Rap, metal giants get first-ballot Hall pass


Run-D.M.C. once hailed themselves as the Kings of Rock, so it's fitting that the pioneering rappers have been inducted into the Rock and Roll Hall of Fame.

The collective joins metal band Metallica, guitarist Jeff Beck, soul singer Bobby Womack and doo-wop group Little Anthony and the Imperials in this year's class.

Run-D.M.C. was the first rap act to achieve widespread mainstream success and the first to notch a platinum album. Rappers Joseph "Run" Simmons and Darryl "DMC" McDaniels and their DJ, the late Jam Master Jay, broke through in 1986 with a remake of "Walk This Way," which featured Aerosmith's Steven Tyler and Joe Perry. It reached the national top 5.

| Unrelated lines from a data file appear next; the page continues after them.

Definition validateExposureGrant (grant : ExposureGrant) : result unit :=
  let release := ReleaseFacts (eLimits grant) in
  let influence := InfluenceFacts (eLimits grant) in
  let outcome := OutcomeFacts (eLimits grant) in
  let profile := eProfileVersion grant in
  fail_if ((release <? 0) || (influence <? 0) || (outcome <? 0)) (ErrNew "exposure limits cannot be negative") ≫= fun _ =>
  fail_if (negb (Bool.eqb (release =? 0) (influence =? 0)))
    (ErrNew "release and influence limits must both be enabled or disabled") ≫= fun _ =>
  fail_if ((0 <? release) && blank profile) (ErrNew "exposure profile version is required") ≫= fun _ =>
  fail_if ((0 <? release) && negb (in_list profile [ProfileV1; ProfileV2; ProfileV3; ProfileV4; ProfileV5]))
    (ErrNew "unsupported exposure profile version") ≫= fun _ =>
  fail_if (counts_outcomes profile && (outcome <=? 0)) (ErrNew "V3/V4/V5 requires a positive outcome limit") ≫= fun _ =>
  fail_if (negb (counts_outcomes profile) && negb (outcome =? 0)) (ErrNew "outcome limit requires V3/V4/V5") ≫= fun _ =>
  fail_if ((release =? 0) && given profile) (ErrNew "exposure profile requires positive limits") ≫= fun _ =>
  if same profile ProfileV5 then
    match ePredicateFootprint grant with
    | Some limits => fail_if (negb (valid_predicate_limits limits)) (ErrNew "V5 requires valid predicate footprint limits")
    | None => Err (ErrNew "V5 requires valid predicate footprint limits")
    end
  else fail_if (negb (bool_decide (ePredicateFootprint grant = None))) (ErrNew "predicate footprint limits require V5").
(* ===== verification/Callbacks.v ===== *)
(** * Approval callbacks

    [src/internal/control/callback.go]: a claim table makes every approval
    event of the OA system take effect once, together with its task transition
    and grant. *)

From S2P Require Import Prelude GoBytes Sha256 ViewBinding FactId LedgerStore ExposureLedger ControlTasks.
Import FactId Store ExposureLedger ControlTasks.

Module Callbacks.

Definition CallbackProcessing := "PROCESSING".
Definition CallbackCompleted := "COMPLETED".
Definition CallbackRetryable := "RETRYABLE".
Definition ErrCallbackInProgress := ErrNew "control: callback already in progress".

Record CallbackClaim := MkClaim { clEventID : string; clStatus : string; clClaimed : bool; clReplay : bool; clResponse : bytes }.

Definition callbackPayloadHash (payload : bytes) : string := Sha256.hex_sum payload.

Section ops.
Context {O Observed Referenced : Type} `{!OrdinalExposure O Observed Referenced}.
Context (normalizeJSON : string -> string -> result string) (decode_binding : bytes -> result ViewBinding.BindingSet).
Implicit Types s : Store O.

Definition unknown_status (op : string) : goerror := opErr op ErrConflict (Some (ErrNew "unknown callback status %q")).

Definition LookupCallback s (eventID : string) (rawPayload : bytes) : result CallbackClaim :=
  let op := "lookup callback" in
  fail_if (same eventID "" || (length rawPayload =? 0)%nat) (invalid op "event ID and raw payload are required") ≫= fun _ =>
  row ← find_row op (callbacks s !! eventID);
  fail_if (negb (same (cbPayloadSHA256 row) (callbackPayloadHash rawPayload))) (opErr op ErrIdempotencyConflict None) ≫= fun _ =>
  if same (cbStatus row) CallbackCompleted then Ok (MkClaim eventID (cbStatus row) false true (cbResponse row))
  else if in_list (cbStatus row) [CallbackProcessing; CallbackRetryable] then Ok (MkClaim eventID (cbStatus row) false false [])
  else Err (unknown_status op).

Definition claimCallbackTx s (eventID payloadHash : string) (now : Z) : result (Store O * CallbackClaim) :=
  let op := "claim callback" in
  let claimed row := (with_callbacks s (<[eventID := row]> (callbacks s)), MkClaim eventID CallbackProcessing true false []) in
  match callbacks s !! eventID with
  | None => Ok (claimed (MkCallback payloadHash CallbackProcessing [] "" now None))
  | Some row =>
      fail_if (negb (same (cbPayloadSHA256 row) payloadHash)) (opErr op ErrIdempotencyConflict None) ≫= fun _ =>
      if same (cbStatus row) CallbackCompleted then Ok (s, MkClaim eventID (cbStatus row) false true (cbResponse row))
      else if same (cbStatus row) CallbackProcessing then Err (opErr op ErrCallbackInProgress None)
      else if same (cbStatus row) CallbackRetryable
      then Ok (claimed (MkCallback (cbPayloadSHA256 row) CallbackProcessing (cbResponse row) "" now None))
      else Err (unknown_status op)
  end.

Definition ClaimCallback s (now : Z) (eventID : string) (rawPayload : bytes) : result (Store O * CallbackClaim) :=
  let op := "claim callback" in
  fail_if (same eventID "" || (length rawPayload =? 0)%nat) (invalid op "event ID and raw payload are required") ≫= fun _ =>
  '(s, claim) ← claimCallbackTx s eventID (callbackPayloadHash rawPayload) now;
  if clClaimed claim
  then s ← wrap op ErrConflict (appendAuditTx s "" "" "oa" "CALLBACK_CLAIMED" now); Ok (s, claim)
  else Ok (s, claim).

Definition RetryCallback := ClaimCallback.

Definition completeCallbackTx s (eventID : string) (response : bytes) (now : Z) : result (Store O) :=
  let failed := Err (ErrNew "callback is not processing") in
  match callbacks s !! eventID with
  | Some row =>
      if same (cbStatus row) CallbackProcessing
      then Ok (with_callbacks s (<[eventID := MkCallback (cbPayloadSHA256 row) CallbackCompleted response "" (cbClaimedAt row) (Some now)]>
                 (callbacks s)))
      else failed
  | None => failed
  end.

Definition CompleteCallback s (now : Z) (eventID : string) (rawPayload response : bytes) : result (Store O) :=
  let op := "complete callback" in
  fail_if (same eventID "" || (length rawPayload =? 0)%nat) (invalid op "event ID and raw payload are required") ≫= fun _ =>
  row ← find_row op (callbacks s !! eventID);
  fail_if (negb (same (cbPayloadSHA256 row) (callbackPayloadHash rawPayload))) (opErr op ErrIdempotencyConflict None) ≫= fun _ =>
  if same (cbStatus row) CallbackCompleted then
    fail_if (negb (bool_decide (cbResponse row = response)))
      (opErr op ErrConflict (Some (ErrNew "callback already completed with another response"))) ≫= fun _ => Ok s
  else
    fail_if (negb (same (cbStatus row) CallbackProcessing)) (opErr op ErrConflict (Some (ErrNew "callback is %s"))) ≫= fun _ =>
    s ← wrap op ErrConflict (completeCallbackTx s eventID response now);
    wrap op ErrConflict (appendAuditTx s "" "" "oa" "CALLBACK_COMPLETED" now).

Definition FailCallback s (eventID : string) (rawPayload : bytes) (failure : string) : result (Store O) :=
  let op := "fail callback" in
  fail_if (same eventID "" || (length rawPayload =? 0)%nat || same failure "")
    (invalid op "event ID, raw payload, and failure are required") ≫= fun _ =>
  let failed := Err (opErr op ErrConflict (Some (ErrNew "callback is not processing or payload differs"))) in
  match callbacks s !! eventID with
  | Some row =>
      if same (cbPayloadSHA256 row) (callbackPayloadHash rawPayload) && same (cbStatus row) CallbackProcessing
      then Ok (with_callbacks s (<[eventID := MkCallback (cbPayloadSHA256 row) CallbackRetryable (cbResponse row) failure
                 (cbClaimedAt row) None]> (callbacks s)))
      else failed
  | None => failed
  end.

(** ** Applying an approval decision *)
Record ApprovalCallback := MkApprovalCallback {
  acEventID : string; acRawPayload : bytes; acApprovalID : string; acEvent : ApprovalRow; acExpectedState : string;
  acNewState : string; acReason : string; acGrant : option TaskGrant; acResponse : bytes }.

Definition check_callback_grant (op : string) (grant : TaskGrant) : result unit :=
  let g := tgRow grant in
  fail_if (negb (positive_budget (gBudget g)) || IsZero (gExpiresAt g)) (invalid op "invalid grant budget or expiry") ≫= fun _ =>
  wrap op ErrInvalid (validateExposureGrant (Exposure g)) ≫= fun _ =>
  fail_if (same (gCatalogVersion g) "" || negb (validSHA256Hex (gCatalogDigest g)) || same (gDatasourceID g) "" ||
           negb (validSHA256Hex (gSchemaDigest g)) || same (gApprovalReceipt g) "") (invalid op "invalid grant provenance") ≫= fun _ =>
  wrap op ErrInvalid (validateGrantViewBinding decode_binding grant).

(** The grant of a callback, inserted; the expiry it gives the task. *)
Definition apply_grant s (op : string) (now : Z) (grant : option TaskGrant) : result (Store O * option Z) :=
  match grant with
  | None => Ok (s, None)
  | Some grant =>
      let grant := grant_at grant now in
      check_callback_grant op grant ≫= fun _ =>
      scope ← wrap op ErrInvalid (normalizeJSON (gScope (tgRow grant)) "{}");
      s ← wrap op ErrConflict (insertGrantAndBudget s grant scope);
      Ok (s, Some (gExpiresAt (tgRow grant)))
  end.

Definition ApplyApprovalCallback s (now : Z) (callback : ApprovalCallback) : result (Store O * CallbackClaim) :=
  let op := "apply approval callback" in
  let event := acEvent callback in
  fail_if (same (acEventID callback) "" || (length (acRawPayload callback) =? 0)%nat || same (apTaskID event) "" ||
           same (apActor event) "" || same (apDecision event) "") (invalid op "callback and approval fields are required") ≫= fun _ =>
  let approvalID := if same (acApprovalID callback) "" then acEventID callback else acApprovalID callback in
  fail_if (same (acNewState callback) TaskActive && bool_decide (acGrant callback = None :> option TaskGrant))
    (invalid op "active task requires a grant") ≫= fun _ =>
  fail_if (match acGrant callback with Some g => negb (same (tgTaskID g) (apTaskID event)) | None => false end)
    (invalid op "grant belongs to another task") ≫= fun _ =>
  payload ← wrap op ErrInvalid (normalizeJSON (apPayload event) "{}");
  let created := if IsZero (apCreatedAt event) then now else apCreatedAt event in
  '(s, claim) ← claimCallbackTx s (acEventID callback) (callbackPayloadHash (acRawPayload callback)) now;
  if clReplay claim then Ok (s, claim)
  else
    current ← find_row op (tasks s !! apTaskID event);
    fail_if (given (acExpectedState callback) && negb (same (tState current) (acExpectedState callback)))
      (opErr op ErrInvalidStateChange (Some (ErrNew "expected %s, found %s"))) ≫= fun _ =>
    fail_if (negb (allowedTransition (tState current) (acNewState callback) (acReason callback)))
      (opErr op ErrInvalidStateChange (Some (ErrNew "%s -> %s"))) ≫= fun _ =>
    approvals' ← wrap op ErrConflict (insert_new (approvals s) approvalID
      (MkApproval (apTaskID event) (apActor event) (apDecision event) payload created));
    '(s, expires) ← apply_grant (with_approvals s approvals') op now (acGrant callback);
    let row := moved current (acNewState callback) (acReason callback) now
                 (match expires with Some _ => expires | None => tExpiresAt current end) in
    let s := with_tasks s (<[apTaskID event := row]> (tasks s)) in
    s ← wrap op ErrConflict (appendAuditTx s (apTaskID event) "" (apActor event) "APPROVAL_CALLBACK_APPLIED" now);
    s ← wrap op ErrConflict (completeCallbackTx s (acEventID callback) (acResponse callback) now);
    Ok (s, MkClaim (acEventID callback) CallbackCompleted (clClaimed claim) false (acResponse callback)).
End ops.
End Callbacks.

Simmons and McDaniels will perform at the induction for the first time since Jam Master Jay was shot to death in 2002.

Like Run-D.M.C., Metallica made its debut 25 years ago and became pioneers in its genre, with a thrashing speed-metal sound.

The Los Angeles-bred quartet exploded worldwide with its eponymous 1991 album, which has sold more than 14 million copies in the U.S. Its 2008 release, "Death Magnetic," hit No. 1 in more than two dozen countries.

The enshrinement will be the second for Beck, who was inducted with the Yardbirds in 1992.

Womack was part of the Womack Brothers and later earned solo stardom in the 1960s and '70s.

Little Anthony and the Imperials had a string of hits starting with "Tears on My Pillow" in 1958.

Also Hall-bound are rockabilly singer Wanda Jackson as an early influencer and a trio of sidemen: session pianist Spooner Oldham and Elvis Presley's rhythm section of drummer D.J. Fontana and bassist Bill Black.

The Associated Press contributed to this report.